A newly designed and highly effective cascade difunctional nanozyme, AuPt@CeVO₄, has been developed to function as a microfluidic photoelectrochemical (PEC) signal label, enabling the highly sensitive identification of bioproteins. This study utilized Z-scheme CuI/BiOI photoactive nanocomposites by applying CuI onto the BiOI nanoarray's surface, which serves as a sensor matrix to obtain an improved and stable photocurrent. The nanoarray arrangement in BiOI greatly improves the consistency and durability of the sensing platform.

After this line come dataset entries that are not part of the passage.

(** X22. [searchTerms] on a loaded index returns stored terms, none
    twice, at most [limit] of them (50 where no limit is given) when the
    limit is not negative, and none for a query that is empty once
    lowercased and trimmed. *)
Theorem searchTerms_results (ts : list TermData.t) :
  exists g, loadAllTerms toLowerCase toUpperCase trim new_GlossaryIndex ts = Ok g /\
    forall query limit,
      NoDup (Term.id <$> searchTerms toLowerCase trim g query limit) /\
      (forall t, t ∈ searchTerms toLowerCase trim g query limit ->
         getTermMetadata g (Term.id t) = Some t) /\
      ((0 <= default 50%Z limit)%Z ->
         (Z.of_nat (length (searchTerms toLowerCase trim g query limit))
          <= default 50%Z limit)%Z) /\
      (trim (toLowerCase query) = [] ->
         searchTerms toLowerCase trim g query limit = []).
Proof.
  destruct (loadAllTerms_spec toLowerCase toUpperCase trim ts) as (g&g0&Hl&_&H&_).
  exists g. split; [done|]. intros query limit.
  destruct (searchTerms_inv toLowerCase trim g query limit H)
    as (rs&n&(Hid&Hnd&Hin)&Hs&Hle).
  split_and!.
  - rewrite Hs, fmap_take, Hid. eapply sublist_NoDup; [exact Hnd|apply sublist_take].
  - intros t Ht. rewrite Hs in Ht. apply Hin. by eapply subseteq_take.
  - intros H0. rewrite Hs, length_take. specialize (Hle H0). lia.
  - intros Hq. unfold searchTerms. by rewrite bool_decide_eq_true_2.
Qed.

(** X24. [searchTerms] puts the exact matches first: for a query that is
    not empty once lowercased and trimmed, the results are the first
    [limit] of a list that starts with the stored terms of the identifiers
    [getTermIdsForPattern] gives for the query, all of them and in their
    order. *)
Theorem searchTerms_exact_first (ts : list TermData.t) (g : GlossaryIndex)
    (query : jsstring) (limit : option Z) :
  loadAllTerms toLowerCase toUpperCase trim new_GlossaryIndex ts = Ok g ->
  trim (toLowerCase query) <> [] ->
  exists rest,
    searchTerms toLowerCase trim g query limit
    = Array_slice
        (omap (getTermMetadata g)
           (getTermIdsForPattern toLowerCase g (trim (toLowerCase query))) ++ rest)
        0 (default 50%Z limit) /\
    length (omap (getTermMetadata g)
              (getTermIdsForPattern toLowerCase g (trim (toLowerCase query))))
    = length (getTermIdsForPattern toLowerCase g (trim (toLowerCase query))).
Proof.
  intros Hl Hq.
  destruct (loadAllTerms_spec toLowerCase toUpperCase trim ts) as (g1&g0&Hl1&_&H&_).
  assert (g1 = g) as -> by congruence.
  by apply searchTerms_exact.
Qed.

End WithBuiltins.

End IndexTheorems.

(** ** The matcher over a loaded index *)

Module LoadedIndexTheorems.
Import AC Inv TM Props MoreProps ACFacts MatcherFacts MatcherMore FilterClaims.
Import StringOps IndexProps MapFacts GlossaryFacts.

Section WithBuiltins.

Variable toLowerCase toUpperCase trim : jsstring -> jsstring.
Variable BETA_TERM_LEVELS : list jsstring.

(** X23. A matcher over an index made by [loadAllTerms] never falls back
    on the rule for identifiers without metadata: every identifier of every
    match [findTerms] returns has metadata stored under it in the index,
    the tier of its level is the tier of the caller's level ('all' counting
    as 'medschool'), and its level is no beta level while beta features are
    off. *)
Theorem loaded_index_levels (ts : list Glossary.TermData.t) (g : Glossary.GlossaryIndex)
    (text : jsstring) (m : TermMatcher) :
  Glossary.loadAllTerms toLowerCase toUpperCase trim Glossary.new_GlossaryIndex ts
    = Ok g ->
  index m = Glossary.asTermIndex toLowerCase g ->
  matcher_ok toLowerCase m ->
  exists out m',
    findTerms toLowerCase BETA_TERM_LEVELS text m = Some (out, m') /\
    forall x id, x ∈ out -> id ∈ m_termIds x ->
      exists t, Glossary.getTermMetadata g id = Some t /\
        Glossary.Term.id t = id /\
        tier (Glossary.Term.level t) = levelValue (effectiveLevel m) /\
        ~ (Glossary.Term.level t ∈ BETA_TERM_LEVELS /\ enableBetaFeatures m = false).
Proof.
  intros Hl Hidx Hm.
  destruct (loadAllTerms_spec toLowerCase toUpperCase trim ts) as (g1&g0&Hl1&_&H&_).
  assert (g1 = g) as -> by congruence.
  destruct (matcher_ok_loaded toLowerCase m Hm) as [ps Hps].
  destruct (findTerms_hits toLowerCase BETA_TERM_LEVELS text m ps Hps)
    as (m'&cands&Hf&_&_&_&_&_&_&Hc).
  eexists _, m'. split; [done|].
  intros x id (v&Hv&_&->)%elem_of_out Hid. simpl in Hid.
  destruct (Hc v Hv) as (r&Hacc&_).
  apply accept_fields in Hacc as (_&_&_&_&_&_&_&ids&Hids&Hfilter).
  rewrite Hfilter in Hid. unfold _filterByLevel in Hid.
  apply list_elem_of_filter in Hid as [Hkeep Hin].
  rewrite Hidx in Hids. simpl in Hids. injection Hids as <-.
  unfold Glossary.getTermIdsForPattern in Hin.
  destruct (Map_get (toLowerCase (pattern r)) (Glossary.patterns g)) as [ids|] eqn:Hget;
    simpl in Hin; [|by apply elem_of_nil in Hin].
  destruct (ii_ids _ _ _ H _ _ Hget) as (_&_&Hall).
  destruct (Hall id Hin) as [t Ht].
  destruct (ii_term _ _ _ H id t Ht) as [Htid Hlev].
  exists t. split; [done|]. split; [done|].
  apply keepTerm_reflect in Hkeep. unfold keepTerm_holds in Hkeep.
  rewrite Hidx in Hkeep. simpl in Hkeep. rewrite Ht in Hkeep. simpl in Hkeep.
  unfold recordedLevel in Hkeep. simpl in Hkeep.
  rewrite (bool_decide_eq_false_2 _ Hlev) in Hkeep.
  destruct Hkeep as [Hbeta Htier]. done.
Qed.

End WithBuiltins.

End LoadedIndexTheorems.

In contrast, the CuI/BiOI Z-scheme heterojunctions markedly enhance the photocurrent by efficiently separating the light-generated electron-hole pairs, which subsequently elevates the rate of·O₂^- generation. To enhance detection sensitivity, a cascade catalysis strategy employing the AuPt@CeVO₄ nanozyme has been reported to achieve PEC signal amplification. At first, the CeVO₄ demonstrates activity similar to superoxide dismutase-like (SOD-like), facilitating the breakdown of superoxide radicals (·O₂^-) into O₂ and H₂O₂. Following this, the produced H₂O₂ undergoes additional catalysis by AuPt enzymes exhibiting peroxidase-like (POD-like) properties, resulting in the formation of O₂ and H₂O. In the end, the generated O₂ partially dissolves in the electrolyte, serving as an efficient electron acceptor for enhancing the separation efficiency of electron-hole pairs, thus completing the enhancement of the PEC signal for the biosensor. Consequently, the proposed biosensor demonstrates exceptional sensitivity and excellent reproducibility, exhibiting extensive linear ranges between 0.01 pg/mL and 100 ng/mL, coupled with a minimum detection threshold of 0.0046 pg/mL for the identification of the small cell lung cancer biomarker, neuron-specific enolase (NSE).